(** * psoas-watcher: a shallow embedding of [watch_psoas.py]

    The watcher fetches one page, normalises it to text, fingerprints the
    text, extracts listing links, compares all of that with the state kept
    on disk by the previous run, and notifies over Telegram and e-mail.

    Conventions of the embedding.
    - A Python [str] is a [list ascii]; a character stands for the code
      point of the same number, so the development covers the code points
      below 256.
    - Python sets of strings are [gset str]; [os.environ] and the files
      under the state directory are [gmap]s.
    - Code with effects runs in a state-and-exception monad over a [world]
      record that holds the environment, the file system, the behaviour of
      the network collaborators and the trace of what the run did.
    - Library functions the script imports (BeautifulSoup's parser, SHA-256,
      [difflib.unified_diff], [urllib.parse.urljoin]) are operations of the
      [Externals] interface; the script's own logic is written out.
    - The network decides whether a fetch, a Telegram POST or an SMTP
      session succeeds; a file is known by the path the script opens it
      with; a file that exists is read as text or raises on reading.
      Creating the state directory and writing a file are taken
      to succeed: the world has no full disk, no missing permission and no
      regular file where the state directory should be, and directories
      are not recorded in it. *)

From Stdlib Require Import String Ascii List ZArith Lia Bool DecimalString.
From stdpp Require Import gmap strings list sorting.

(** ** Python strings *)

Abbreviation str := (list ascii).

Definition lit (s : string) : str := list_ascii_of_string s.
Coercion lit : string >-> list.

Definition code (c : ascii) : N := N_of_ascii c.

Module Py.

(** [str.isspace] on one character, for code points below 256:
    TAB LF VT FF CR, FS GS RS US, SPACE, NEL and NBSP. *)
Definition is_space (c : ascii) : bool :=
  let n := code c in
  ((9 <=? n) && (n <=? 13) || (28 <=? n) && (n <=? 32)
   || (n =? 133) || (n =? 160))%N.

(** The line boundaries of [str.splitlines] below 256:
    LF VT FF CR, FS GS RS and NEL. *)
Definition is_linebreak (c : ascii) : bool :=
  let n := code c in
  ((10 <=? n) && (n <=? 13) || (28 <=? n) && (n <=? 30) || (n =? 133))%N.

Definition is_char (x c : ascii) : bool := Ascii.eqb c x.

Fixpoint lstrip_with (p : ascii -> bool) (s : str) : str :=
  match s with
  | [] => []
  | c :: s' => if p c then lstrip_with p s' else s
  end.

Definition rstrip_with (p : ascii -> bool) (s : str) : str :=
  rev (lstrip_with p (rev s)).

Definition strip_with (p : ascii -> bool) (s : str) : str :=
  rstrip_with p (lstrip_with p s).

(** [s.strip()], [s.strip("/")] and [s.rstrip("/")]. *)
Definition strip (s : str) : str := strip_with is_space s.
Definition strip_char (x : ascii) (s : str) : str := strip_with (is_char x) s.
Definition rstrip_char (x : ascii) (s : str) : str := rstrip_with (is_char x) s.

(** Truth value of a string: non-empty. *)
Definition truthy (s : str) : bool :=
  match s with [] => false | _ => true end.

(** [sep.join(parts)]. *)
Fixpoint join (sep : str) (parts : list str) : str :=
  match parts with
  | [] => []
  | [p] => p
  | p :: ps => p ++ sep ++ join sep ps
  end.

(** [s.splitlines()]: cut at every line boundary, CR LF counting as one,
    boundaries dropped, no empty last line. *)
Fixpoint splitlines (s : str) : list str :=
  match s with
  | [] => []
  | c :: s' =>
      if is_linebreak c then
        match s' with
        | d :: s'' =>
            if ((code c =? 13) && (code d =? 10))%N
            then [] :: splitlines s''
            else [] :: splitlines s'
        | [] => [[]]
        end
      else
        match splitlines s' with
        | [] => [[c]]
        | l :: ls => (c :: l) :: ls
        end
  end.

Fixpoint startswith (p s : str) : bool :=
  match p, s with
  | [], _ => true
  | _ :: _, [] => false
  | a :: p', b :: s' => Ascii.eqb a b && startswith p' s'
  end.

(** [sub in s]. *)
Fixpoint contains (sub s : str) : bool :=
  startswith sub s ||
  match s with
  | [] => false
  | _ :: s' => contains sub s'
  end.

Definition cons_first (c : ascii) (parts : list str) : list str :=
  match parts with
  | [] => [[c]]
  | p :: ps => (c :: p) :: ps
  end.

(** [s.split(sep)] for a non-empty [sep] (Python raises [ValueError] on an
    empty one; the script passes a constant).  The scan goes left to right
    and matches do not overlap: [skip] counts the characters of a matched
    separator still to be passed over. *)
Fixpoint split_skip (sep : str) (skip : nat) (s : str) : list str :=
  match s with
  | [] => [[]]
  | c :: s' =>
      match skip with
      | S k => split_skip sep k s'
      | O =>
          if startswith sep s
          then [] :: split_skip sep (length sep - 1) s'
          else cons_first c (split_skip sep 0 s')
      end
  end.

Definition split (sep s : str) : list str := split_skip sep 0 s.

(** [parts[-1]] of a list known to be non-empty. *)
Definition last_item (parts : list str) : str := List.last parts [].

(** [l[:n]] for any integer [n]: a negative bound counts from the end. *)
Definition slice_to {A} (n : Z) (l : list A) : list A :=
  if (0 <=? n)%Z then firstn (Z.to_nat n) l
  else firstn (length l - Z.to_nat (- n)) l.

(** [str(n)] for a non-negative integer. *)
Definition str_of_nat (n : nat) : str :=
  lit (NilEmpty.string_of_uint (Nat.to_uint n)).

(** [s.lower()]: the capital letters below 256 are A-Z and the accented
    ones from 192 to 222, the multiplication sign 215 apart. *)
Definition lower_char (c : ascii) : ascii :=
  let n := code c in
  if ((65 <=? n) && (n <=? 90)
      || (192 <=? n) && (n <=? 222) && negb (n =? 215))%N
  then ascii_of_N (n + 32) else c.

Definition lower (s : str) : str := map lower_char s.

End Py.

(** The order [sorted] uses on strings: lexicographic by code point. *)
Definition str_le (a b : str) : Prop :=
  String.le (string_of_list_ascii a) (string_of_list_ascii b).

Global Instance str_le_dec : RelDecision str_le.
Proof. intros a b. unfold str_le. apply _. Defined.

Global Instance str_le_total : Total str_le.
Proof. intros a b. unfold str_le. apply total, _. Qed.

Definition sorted (l : list str) : list str := merge_sort str_le l.

Definition LF : ascii := "010"%char.
Definition CR : ascii := "013"%char.
Definition nl : str := [LF].

(** ** BeautifulSoup's tree

    What the script uses of a parsed document: the tree of tags, strings
    and comments, [decompose], [get_text] and [find_all]. *)

Module Bs4.
Lemma mapM_ext_in (A B : Type) (f g : A -> result B) (l : list A) :
  (forall a, In a l -> f a = g a) -> mapM f l = mapM g l.
Proof.
  induction l as [| a l IH]; intros H; simpl; [reflexivity |].
  rewrite (H a (or_introl eq_refl)), IH; [reflexivity |].
  intros b Hb. apply H. now right.
Qed.

Lemma mapM_Forall2 (A B : Type) (f : A -> result B) (l : list A)
  (bs : list B) :
  mapM f l = Ok bs <-> Forall2 (fun a b => f a = Ok b) l bs.
Proof.
  revert bs. induction l as [| a l IH]; intros bs; simpl.
  - split.
    + intros H. injection H as <-. constructor.
    + intros H. inversion H. reflexivity.
  - split.
    + destruct (f a) as [b | e] eqn:Ha; simpl; [| discriminate].
      destruct (mapM f l) as [bs' | e] eqn:Hl; simpl; [| discriminate].
      intros H. injection H as <-. constructor; [assumption |].
      now apply IH.
    + intros H. inversion H as [| ? b ? bs' Ha Hl]; subst.
      apply IH in Hl. rewrite Ha, Hl. reflexivity.
Qed.

(** The first item that raises decides the exception of the loop. *)
Lemma mapM_raises (A B : Type) (f : A -> result B) (e : error)
  (l : list A) :
  (forall a, In a l -> (exists b, f a = Ok b) \/ f a = Err e) ->
  (exists a, In a l /\ f a = Err e) ->
  mapM f l = Err e.
Proof.
  induction l as [| a l IH]; intros Hall [a0 [Hin Ha0]]; [destruct Hin |].
  simpl. destruct (Hall a (or_introl eq_refl)) as [[b Hb] | He].
  - rewrite Hb. simpl. rewrite IH; [reflexivity | |].
    + intros a' Ha'. apply Hall. now right.
    + destruct Hin as [<- | Hin]; [congruence |]. now exists a0.
  - now rewrite He.
Qed.
(** * Quantum battleship hunt (battle.py)

  A shallow embedding of the probing oracle ([probe_cell], [exec_quantum]),
  the two observation circuits, the target placement loop and the scan
  loop of battle.py, with the properties of the design document proved
  about them.

  Conventions.  Python integers are [Z]; indices produced by [range] are
  [nat].  A NumPy matrix is a list of rows; its cells hold the numbers the
  script stores in them (0, 1 and -1).  Angles, Python floats in the
  script, are idealised as real numbers.  The simulator or the hardware
  sampler is an oracle: the memory it returns for the k-th job it is
  given.  [debug_mode] is [False] in the script, so its prints are left
  out; the progress print changes no variable and is left out as well. *)

From Stdlib Require Import ZArith List String Ascii Lia Reals.
From stdpp Require Import base list gmap.
Import ListNotations.
Local Open Scope Z_scope.

(** ** Configuration parameters (lines 11-16) *)

Definition rotation_angle : R := (PI / 310)%R.
Definition cycle_count : nat := 30.
Definition max_grid_dim : Z := 10.
Definition min_grid_dim : Z := 3.
Definition debug_mode : bool := false.

(** ** The Python operations the script uses *)

Module Py.

(** [range(n)] *)
Definition range (n : nat) : list nat := seq 0 n.

(** [needle in hay] on strings: [needle] occurs as a substring. *)
Fixpoint str_in (needle hay : string) : bool :=
  String.prefix needle hay ||
  match hay with
  | EmptyString => false
  | String _ rest => str_in needle rest
  end.

(** [s[i]] on a string: the one-character string at [i], if any. *)
Definition str_item (s : string) (i : nat) : option string :=
  match String.get i s with
  | Some ch => Some (String ch EmptyString)
  | None => None
  end.

(** [bool(x)] on a number. *)
Definition bool_of (x : Z) : bool := negb (x =? 0).

(** A bit string as the backends print it: one character per bit. *)
Definition bit_char (b : bool) : ascii := if b then "1"%char else "0"%char.

Fixpoint bitstring (bits : list bool) : string :=
  match bits with
  | [] => EmptyString
  | b :: rest => String (bit_char b) (bitstring rest)
  end.
(** * RNAGet compliance suite: the aggregator, the report converter and the
      argument checks of the [report] command (compliance_suite/cli.py)

    A shallow embedding of [scan_for_errors], [convert_report_format],
    [test_report] and [report], with the properties of the specification
    stated and settled against it.

    Conventions.
    - A Python [str] is a Rocq [string]; a character is read as the Unicode
      code point of the same number (0..255).
    - A Python [dict] is an insertion-ordered association list ([Dict]).
    - A Python [int] is a [Z].
    - Exceptions and mutation are explicit: a computation takes a state and
      gives back an outcome (an exception or a value) with the state it
      left behind. *)

From Stdlib Require Import String Ascii List ZArith Bool Lia.
Import ListNotations.
Local Open Scope string_scope.
Local Open Scope Z_scope.
Local Open Scope list_scope.

(** ** Python dictionaries *)

(** Keys are strings; the order of the list is the insertion order. *)
Definition dict (V : Type) : Type := list (string * V).

Module Dict.

(** [{}] *)
Definition empty {V : Type} : dict V := [].

(** [d.keys()] *)
Definition keys {V : Type} (d : dict V) : list string := map fst d.

(** [d[k]]; [None] stands for the KeyError. *)
Fixpoint get {V : Type} (d : dict V) (k : string) : option V :=
  match d with
  | [] => None
  | (k', v) :: d' => if String.eqb k' k then Some v else get d' k
  end.

(** [d[k] = v]: an existing key keeps its place, a new key goes last. *)
Fixpoint set {V : Type} (d : dict V) (k : string) (v : V) : dict V :=
  match d with
  | [] => [(k, v)]
  | (k', v') :: d' =>
      if String.eqb k' k then (k', v) :: d' else (k', v') :: set d' k v
  end.

End Dict.

(** Iterating over a [str] yields its characters as one-character strings. *)
Fixpoint iter_str (s : string) : list string :=
  match s with
  | EmptyString => []
  | String c s' => String c EmptyString :: iter_str s'
  end.

(** [x in l] for a list of strings. *)
Definition str_in (x : string) (l : list string) : bool :=
  existsb (String.eqb x) l.

(** ** The raw result tree *)

(** A CaseRecord: keys "name", "description", "summary", "status", "audit". *)
Record CaseRecord : Type := mkCaseRecord {
  cr_name : string;
  cr_description : string;
  cr_summary : string;
  cr_status : Z;
  cr_audit : list string
}.

(** A TestRecord: keys "name", "description", "text", "result", "parents";
    [tr_cases] is [test["message"]["api_component"]["cases"]]. *)
Record TestRecord : Type := mkTestRecord {
  tr_name : string;
  tr_description : string;
  tr_text : string;
  tr_result : Z;
  tr_parents : list string;
  tr_cases : list CaseRecord
}.

(** One entry of the high-level summary: [{'result': ..., 'name': ...}]. *)
Record SummaryEntry : Type := mkSummaryEntry {
  result : Z;
  name : string
}.

(** The dictionary handed to the aggregator and to the converter.
    [high_level_summary] is [None] while the key is absent. *)
Record Json : Type := mkJson {
  server_name : string;
  base_url : string;
  test_results : dict (dict (list TestRecord));
  high_level_summary : option (dict SummaryEntry)
}.

(** [json["high_level_summary"] = h] *)
Definition set_high_level_summary (json : Json) (h : dict SummaryEntry) : Json :=
  {| server_name := server_name json;
     base_url := base_url json;
     test_results := test_results json;
     high_level_summary := Some h |}.

(** ** Exceptions and the state monad *)

Inductive exn : Type :=
| KeyError (key : string)
| ValueError (msg : string)
| ArgumentException (msg : string)
| UserConfigException (msg : string)
| FileNotFoundError (msg : string).

(** A computation over a mutable state [S]: it ends with an exception or a
    value, and in both cases leaves a state behind. *)
Definition M (S A : Type) : Type := S -> (exn + A) * S.

Definition ret {S A : Type} (a : A) : M S A := fun s => (inr a, s).

Definition raise {S A : Type} (e : exn) : M S A := fun s => (inl e, s).

Definition bind {S A B : Type} (m : M S A) (f : A -> M S B) : M S B :=
  fun s =>
    match m s with
    | (inl e, s') => (inl e, s')
    | (inr a, s') => f a s'
    end.

Definition get_state {S : Type} : M S S := fun s => (inr s, s).

Definition put_state {S : Type} (s : S) : M S unit := fun _ => (inr tt, s).

Declare Scope py_scope.
Delimit Scope py_scope with py.
Notation "x <- m ;; k" := (bind m (fun x => k))
  (at level 61, m at next level, right associativity) : py_scope.
Notation "m ;; k" := (bind m (fun _ => k))
  (at level 61, right associativity) : py_scope.
Local Open Scope py_scope.

(** [d[k]] inside a computation. *)
Definition subscript {S V : Type} (d : dict V) (k : string) : M S V :=
  match Dict.get d k with
  | Some v => ret v
  | None => raise (KeyError k)
  end.

(** [for x in xs: body x] *)
Fixpoint for_each {S X : Type} (xs : list X) (body : X -> M S unit) : M S unit :=
  match xs with
  | [] => ret tt
  | x :: xs' => body x ;; for_each xs' body
  end.

(** [for x in xs: body x], where each round appends objects to one list of
    the enclosing object; the computation returns what was appended. *)
Fixpoint for_collect {S X B : Type} (xs : list X) (body : X -> M S (list B))
  : M S (list B) :=
  match xs with
  | [] => ret []
  | x :: xs' =>
      bs <- body x ;;
      bs' <- for_collect xs' body ;;
      ret (bs ++ bs')
  end.

(** ** scan_for_errors *)

(** [available_tests = ('project_get')]: without a trailing comma the
    parentheses only group, so the value is the string itself. *)
Definition available_tests : string := "project_get".

(** The state of [scan_for_errors]: the local dictionary and the argument,
    which is mutated in place. The assignment on line 68 stores a reference
    to the local dictionary; no exit lies between an update of the local
    dictionary and the next assignment, so storing its value is the same. *)
Record ScanState : Type := mkScanState {
  local_summary : dict SummaryEntry;
  scanned : Json
}.

(** Lines 55-62: [result = 1], then the loop over the tests of the object.
    The body of the [if] is a string literal, an expression statement that
    does nothing, so neither branch changes [result]. *)
Definition rollup (high_level_name : string) (server_tests : list TestRecord) : Z :=
  fold_left
    (fun result test =>
       if str_in high_level_name (tr_parents test) then result else result)
    server_tests 1.

(** Lines 55-66: one round of the loop over [available_tests]. *)
Definition summarise_name (server_tests : list TestRecord)
    (high_level_name : string) : M ScanState unit :=
  st <- get_state ;;
  put_state
    {| local_summary :=
         Dict.set (local_summary st) high_level_name
           {| result := rollup high_level_name server_tests;
              name := high_level_name |};
       scanned := scanned st |}.

(** Line 68. *)
Definition attach_summary : M ScanState unit :=
  st <- get_state ;;
  put_state
    {| local_summary := local_summary st;
       scanned := set_high_level_summary (scanned st) (local_summary st) |}.

(** Lines 51-68: one round of the loop over the object ids. *)
Definition scan_object (obj_type obj_id : string) : M ScanState unit :=
  st <- get_state ;;
  objects <- subscript (test_results (scanned st)) obj_type ;;
  server_tests <- subscript objects obj_id ;;
  for_each (iter_str available_tests) (summarise_name server_tests) ;;
  attach_summary.
(** The body of [add_business_tool]: the text returned and the effects. *)
Definition add_business_tool (context : AirlineAgentContext) (fields : BusinessArgs)
    : string * list Effect :=
  match truthy_value (customer_id context) with
  | None =>
      ("Unable to add business: No user context available. Please log in first.", [])
  | Some user_id =>
      let called := [CallDirectory "add_business" (py_str user_id)] in
      match add_business user_id (business_details fields) with
      | Returned success =>
          (if success then added_text (company_name fields)
           else not_added_text (company_name fields),
           called)
      | Raised e => ("Error adding business: " +:+ e, called)
      end
  end.

End WithRuntime.
End Tools.

(** ** A runtime for ASCII text

    [str.lower] and [str.strip] restricted to ASCII input, a directory with
    one registered user, tools that answer with their own name, and the
    identifiers [c], [cc], [ccc], ... *)

Definition ascii_lower_char (c : ascii) : ascii :=
  let n := nat_of_ascii c in
  if Nat.leb 65 n && Nat.leb n 90 then ascii_of_nat (n + 32) else c.

Fixpoint ascii_lower (s : string) : string :=
  match s with
  | EmptyString => EmptyString
  | String c rest => String (ascii_lower_char c) (ascii_lower rest)
  end.

(** [c.isspace()] for an ASCII character: tab to carriage return, the four
    separators [0x1c] to [0x1f], and the space. *)
Definition ascii_is_space (c : ascii) : bool :=
  let n := nat_of_ascii c in
  (Nat.leb 9 n && Nat.leb n 13) || (Nat.leb 28 n && Nat.leb n 32).

Fixpoint ascii_lstrip (s : string) : string :=
  match s with
  | EmptyString => EmptyString
  | String c rest => if ascii_is_space c then ascii_lstrip rest else s
  end.

Fixpoint ascii_rstrip (s : string) : string :=
  match s with
  | EmptyString => EmptyString
  | String c rest =>
      match ascii_rstrip rest with
      | EmptyString => if ascii_is_space c then EmptyString else String c EmptyString
      | kept => String c kept
      end
  end.

Definition ascii_strip (s : string) : string := ascii_rstrip (ascii_lstrip s).
(** * Taiwan stock tracker: a shallow embedding of [src/main.py]

    The program is a Tkinter desktop application, [StockTrackerApp].  Its
    state is the insertion-ordered dictionary [self.stocks], the persisted
    code list [~/.stock_tracker_config.json], a handful of widget variables,
    the daemon threads it starts (one [fetch_stock] per code) and the
    [root.after] callbacks it arms.

    The embedding keeps that shape:
    - Python text is a [string]; the character classes used by [str.strip],
      [str.upper], [str.isdigit], [int] and [float] are the ASCII ones
      (bytes above 127 belong to no class and have no case mapping), which
      are Python's on ASCII text: what is stated about the validation of
      typed text is stated for ASCII text ([is_ascii]);
    - a Python [float] is an exact binary64 value ([pyfloat]), parsed and
      formatted with correct rounding;
    - [self.stocks] is an association list in insertion order;
    - a started thread is an entry of [threads]; running it is one
      transition, [fetch_stock], applied to the provider's [response]: the
      HTTP request is represented by its answer, and what another thread
      could do between two statements of [fetch_stock] is not represented;
    - a [root.after] callback is an entry of [timers]; it may fire at any
      later moment;
    - calls into Tk (the tree, the message boxes, the dialogs) always
      return; what they show is recorded in [tree] and [dialogs];
    - the interval spinbox is Tk's: a step of it limits the value to the
      bounds given in [init_ui] and then runs [update_refresh_interval]
      (module [Tk], after the script [ttk/spinbox.tcl] of Tk 8.6);
    - the file system is the text of the config file, the list of exported
      files, and a flag per write that tells whether it succeeds.
*)

From Stdlib Require Import ZArith NArith List String Ascii Bool Lia.
From Stdlib Require Import Permutation DecimalString DecimalPos ZifyNat.
Import ListNotations.
Local Open Scope string_scope.
Local Open Scope Z_scope.

(** ** Python text primitives *)

Module PyStr.

Definition code_of (c : ascii) : N := N_of_ascii c.

(** [str.isspace] on ASCII: TAB..CR, FS..US and the blank.  (Python's
    also holds of characters beyond ASCII; see [is_ascii].) *)
Definition isspace (c : ascii) : bool :=
  let n := code_of c in
  ((9 <=? n) && (n <=? 13) || (28 <=? n) && (n <=? 32))%N.

(** [str.isdigit] on ASCII.  (Python's also holds of digits beyond ASCII;
    see [is_ascii].) *)
Definition isdigit (c : ascii) : bool :=
  let n := code_of c in ((48 <=? n) && (n <=? 57))%N.

Definition digit_val (c : ascii) : N := (code_of c - 48)%N.

Definition upper_char (c : ascii) : ascii :=
  let n := code_of c in
  if ((97 <=? n) && (n <=? 122))%N then ascii_of_N (n - 32) else c.

Definition lower_char (c : ascii) : ascii :=
  let n := code_of c in
  if ((65 <=? n) && (n <=? 90))%N then ascii_of_N (n + 32) else c.

Fixpoint map_chars (f : ascii -> ascii) (s : string) : string :=
  match s with
  | EmptyString => EmptyString
  | String c r => String (f c) (map_chars f r)
  end.

(** [s.upper()] and [s.lower()] *)
Definition upper (s : string) : string := map_chars upper_char s.
Definition lower (s : string) : string := map_chars lower_char s.

Fixpoint forallb_chars (p : ascii -> bool) (s : string) : bool :=
  match s with
  | EmptyString => true
  | String c r => p c && forallb_chars p r
  end.

Fixpoint existsb_chars (p : ascii -> bool) (s : string) : bool :=
  match s with
  | EmptyString => false
  | String c r => p c || existsb_chars p r
  end.

(** [s.isdigit()]: false on the empty string. *)
Definition str_isdigit (s : string) : bool :=
  match s with
  | EmptyString => false
  | _ => forallb_chars isdigit s
  end.

(** The white space that [int] and [float] accept around a literal. *)
Definition isspace_num (c : ascii) : bool :=
  let n := code_of c in ((9 <=? n) && (n <=? 13) || (n =? 32))%N.

Fixpoint lstrip_by (sp : ascii -> bool) (s : string) : string :=
  match s with
  | String c r => if sp c then lstrip_by sp r else s
  | EmptyString => EmptyString
  end.

(** Drops trailing white space; the characters are visited right to left. *)
Fixpoint rstrip_by (sp : ascii -> bool) (s : string) : string :=
  match s with
  | EmptyString => EmptyString
  | String c r =>
      match rstrip_by sp r with
      | EmptyString => if sp c then EmptyString else String c EmptyString
      | r' => String c r'
      end
  end.

Definition strip_by (sp : ascii -> bool) (s : string) : string :=
  rstrip_by sp (lstrip_by sp s).

(** [s.strip()] *)
Definition strip (s : string) : string := strip_by isspace s.

(** [s.replace(',', '')] *)
Fixpoint remove_commas (s : string) : string :=
  match s with
  | EmptyString => EmptyString
  | String c r =>
      if Ascii.eqb c "," then remove_commas r else String c (remove_commas r)
  end.

Definition has_comma (s : string) : bool :=
  existsb_chars (fun c => Ascii.eqb c ",") s.

(** [sep.join(parts)] *)
Fixpoint join (sep : string) (parts : list string) : string :=
  match parts with
  | [] => EmptyString
  | [p] => p
  | p :: rest => p ++ sep ++ join sep rest
  end.

(** [s.split(',')] *)
Fixpoint split_commas_aux (cur : string) (s : string) : list string :=
  match s with
  | EmptyString => [cur]
  | String c r =>
      if Ascii.eqb c "," then cur :: split_commas_aux EmptyString r
      else split_commas_aux (cur ++ String c EmptyString) r
  end.

Definition split_commas (s : string) : list string :=
  split_commas_aux EmptyString s.

(** Decimal text of a natural number, as [str(n)] prints it. *)
Definition dec_of_N (n : N) : string :=
  NilEmpty.string_of_uint (N.to_uint n).

(** Text made of ASCII characters only.  On such text [isspace], [isdigit]
    and [upper_char] are Python's.  Beyond ASCII Python knows further white
    space (the no-break and the ideographic space), further digits (the
    superscript and the full-width ones) and further letters, which these
    definitions do not: what is stated about text that the user types is
    stated for ASCII text. *)
Definition is_ascii (s : string) : bool :=
  forallb_chars (fun c => (code_of c <? 128)%N) s.

End PyStr.

(** ** Python numbers: [int], [float] and their format specifications *)

Module PyNum.
Import PyStr.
+ + +
* _Task item_: With the first line of the material as the start and the line containing "under the state directory are [gmap]s." as the end, repeat that span exactly and add nothing.

* _Response box_:
(** * psoas-watcher: a shallow embedding of [watch_psoas.py]

    The watcher fetches one page, normalises it to text, fingerprints the
    text, extracts listing links, compares all of that with the state kept
    on disk by the previous run, and notifies over Telegram and e-mail.

    Conventions of the embedding.
    - A Python [str] is a [list ascii]; a character stands for the code
      point of the same number, so the development covers the code points
      below 256.
    - Python sets of strings are [gset str]; [os.environ] and the files
      under the state directory are [gmap]s.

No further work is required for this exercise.